Let’s take the example of “Jim” and the incident involving him not receiving a paycheck. The raw ERP data shows that Jim’s credentials accessed pages containing personal information and bank account information several times over a period of time. Jim, the human, denies that he made any changes to the data on those pages, so the paycheck should have been routed to his usual bank account. Maybe you change Jim’s username and password and cut him another check. Was Jim trying to defraud the company and get an extra check, or was Jim’s account compromised in some way? Could a hacker have accessed Jim’s payroll data, changed the account number, received the funds, then changed the number back – getting away without a trace? Absolutely! It happens every day. If you cut Jim a new check, you fix Jim’s immediate problem, but do you understand what’s happening in your system?

Why Appsian360 Immediately Makes You a Hero to Your Organization

You’ve been waiting in suspense to know when IT becomes the hero – well, here it is. When the business comes to you looking for answers related to a specific incident, Appsian360 provides the quick, actionable insight necessary to provide the company with the understanding of what happened with their ERP data.

How?

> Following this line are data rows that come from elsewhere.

(* ===== verification/TableGet.v ===== *)
(** Opening a finished table and looking keys up in it: table.cc finds what
    table_builder.cc wrote (TableProofs). *)

From stdpp Require Import base list option sorting strings.
From S2P Require Import Prelude Status Coding Crc32c Env Comparator Iterator Format Block BlockProofs.
From S2P Require Import Bloom FilterBlock TwoLevel TableBuilder Table TableProofs.
From Stdlib Require Import Strings.Byte.

#[local] Open Scope Z_scope.

(** * The iterators over blocks *)

Section BlockIterators.
Context {cmp : Comparator} {cmp_ok : ComparatorOk}.

Definition block_iter_at (it : BlockIter) (l : list entry) (i : nat) : Prop :=
  match it with inl _ => False | inr b => block_at b l i end.

#[export] Instance block_iterator_ok : @IteratorOk BlockIter (block_iterator cmp) cmp.
Proof.
  refine (@Build_IteratorOk BlockIter (block_iterator cmp) cmp block_iter_at _ _ _ _ _ _ _ _ _);
    intros [a|b]; try done.
  - exact (at_pos_le (IteratorOk := Iter_ok) b).
  - exact (at_entry (IteratorOk := Iter_ok) b).
  - exact (at_end (IteratorOk := Iter_ok) b).
  - exact (at_status (IteratorOk := Iter_ok) b).
  - intros l i target Ha Ht. destruct (Seek_ok (IteratorOk := Iter_ok) b l i target Ha Ht) as (it' & E & ?).
    exists (inr it'). split; [|done]. simpl. simpl in E. by rewrite E.
  - intros l i Ha. destruct (SeekToFirst_ok (IteratorOk := Iter_ok) b l i Ha) as (it' & E & ?).
    exists (inr it'). split; [|done]. simpl. simpl in E. by rewrite E.
  - intros l i Ha. destruct (SeekToLast_ok (IteratorOk := Iter_ok) b l i Ha) as (it' & E & ?).
    exists (inr it'). split; [|done]. simpl. simpl in E. by rewrite E.
  - intros l i Ha Hi. destruct (Next_ok (IteratorOk := Iter_ok) b l i Ha Hi) as (it' & E & ?).
    exists (inr it'). split; [|done]. simpl. simpl in E. by rewrite E.
  - intros l i Ha Hi. destruct (Prev_ok (IteratorOk := Iter_ok) b l i Ha Hi) as (it' & E & ?).
    exists (inr it'). split; [|done]. simpl. simpl in E. by rewrite E.
Defined.

(** In a block any target can be sought. *)
Lemma block_Seek it l i target : block_iter_at it l i ->
  exists it', Seek (Iterator := block_iterator cmp) it target = Some it' /\ block_iter_at it' l (seek_index target l).
Proof.
  destruct it as [|b]; [done|]. intros (ixs & Hl & Hc). destruct (seek_ok b l ixs target Hl) as (it' & E & H'). exists (inr it'). split; [simpl; by rewrite E|].
  by exists ixs.
Qed.

Lemma open_block l ixs : restarts_ok l ixs -> StronglySorted entry_lt l ->
  blen (block_bytes l ixs) < 2 ^ 32 ->
  block_iter_at (block_iter (newBlock (block_bytes l ixs))) l (length l).
Proof.
  intros Hr Hs Hsz. destruct (open_iterator l ixs Hr Hs Hsz) as (it & E & Ha).
  unfold block_iter. by rewrite E.
Qed.
End BlockIterators.

(** * The index of the data blocks *)

Section Index.
Context {cmp : Comparator} {cmp_ok : ComparatorOk} `{Checksum} `{Snappy}.
Context (c : bytes) (done : list (list entry * BlockHandle)).
Hypothesis blocks_stored : Forall (stored_at c) done.
Hypothesis blocks_ordered : StronglySorted handle_before done.
Hypothesis contents_fit : blen c < 2 ^ 40.
Hypothesis entries_sorted : StronglySorted entry_lt (entries done).

Lemma done_stored j blk h : done !! j = Some (blk, h) -> stored_at c (blk, h).
Proof. intros Hj. rewrite Forall_forall in blocks_stored. by eapply blocks_stored, list_elem_of_lookup_2. Qed.

Lemma done_handle_fits j blk h : done !! j = Some (blk, h) -> handle_fits h.
Proof.
  intros Hj. destruct (done_stored _ _ _ Hj) as [_ (ixs & _ & Hat)].
  eapply at_handle_range; [exact Hat|]. lia.
Qed.

Lemma entries_split j blk h : done !! j = Some (blk, h) ->
  entries done = entries (take j done) ++ blk ++ entries (drop (S j) done).
Proof.
  intros Hj. unfold entries. rewrite <- (take_drop_middle _ _ _ Hj) at 1.
  by rewrite map_app, concat_app.
Qed.

Lemma block_sorted j blk h : done !! j = Some (blk, h) -> StronglySorted entry_lt blk.
Proof.
  intros Hj. pose proof entries_sorted as Hs. rewrite (entries_split _ _ _ Hj) in Hs.
  apply sorted_app in Hs as (_ & Hs & _). by apply sorted_app in Hs as (? & _).
Qed.

Lemma cross_block j j' blk blk' h h' e e' : done !! j = Some (blk, h) -> done !! j' = Some (blk', h') ->
  (j < j')%nat -> e ∈ blk -> e' ∈ blk' -> entry_lt e e'.
Proof.
  intros Hj Hj' Hlt He He'. pose proof entries_sorted as Hs. rewrite (entries_split _ _ _ Hj') in Hs.
  apply sorted_app in Hs as (_ & _ & Hx). apply Hx; [|apply elem_of_app; by left].
  unfold entries. rewrite list_elem_of_In, in_concat. exists blk. rewrite <- !list_elem_of_In. split; [|done].
  rewrite list_elem_of_In, in_map_iff. exists (blk, h). split; [done|]. rewrite <- list_elem_of_In.
  apply list_elem_of_lookup_2 with j. rewrite lookup_take. by rewrite decide_True.
Qed.

Lemma last_key_max blk e : StronglySorted entry_lt blk -> e ∈ blk -> Compare e.1 (last_key_of blk) <= 0.
Proof.
  destruct blk as [|x l _] using rev_ind; intros Hs He; [by apply elem_of_nil in He|].
  rewrite last_key_of_snoc. apply elem_of_app in He as [He|He].
  - apply sorted_app in Hs as (_ & _ & Hx). apply Z.lt_le_incl, Hx; [done|by left].
  - apply list_elem_of_singleton in He as ->. rewrite (tc_refl Compare). lia.
Qed.

Lemma index_lookup j k hb : index_entries done !! j = Some (k, hb) <->
  exists blk h, done !! j = Some (blk, h) /\ k = last_key_of blk /\ hb = handle_bytes h.
Proof.
  unfold index_entries. change (map ?f done) with (f <$> done). rewrite list_lookup_fmap_Some. split.
  - intros ([blk h] & E & Hj). simplify_eq/=. eauto.
  - intros (blk & h & Hj & -> & ->). exists (blk, h). done.
Qed.

(** The handles are distinct, so that a handle stands for one block. *)
Definition block_of (hb : bytes) : list entry :=
  match List.find (fun d => slice_eqb (handle_bytes d.2) hb) done with Some d => d.1 | None => [] end.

Appsian360 logs granular user access to data, correlates existing ERP logs, enriches the data with contextual attributes (who, when, where, what device, etc.), and visualizes the ERP data’s access and usage on dashboards. Now your team can easily look at data access by IP addresses, user IDs, location of devices, pages accessed, etc., and very quickly understand the facts behind an incident.

Let’s go back to Jim’s situation. With just a handful of clicks in Appsian360, you confirm that “Jim’s credentials” did indeed access and edit his personal information. Additionally, you discover that “Jim” was logging in after-hours using a foreign IP address based in another country. With a few more clicks, it’s clear that the IP address is responsible for other compromised user accounts. You didn’t just discover Jim’s breach, you now have a clear picture and a direction to fix the actual security issue – one that was growing in urgency by the day!

Without context, you lack insight. Context around data access and usage creates actionable insights. Actionable insights support the company and provide value to key stakeholders.

Understanding user activity and data usage are precisely what the business needs – and without Appsian360, ERP logs lack insight. You can buck that trend with Appsian360.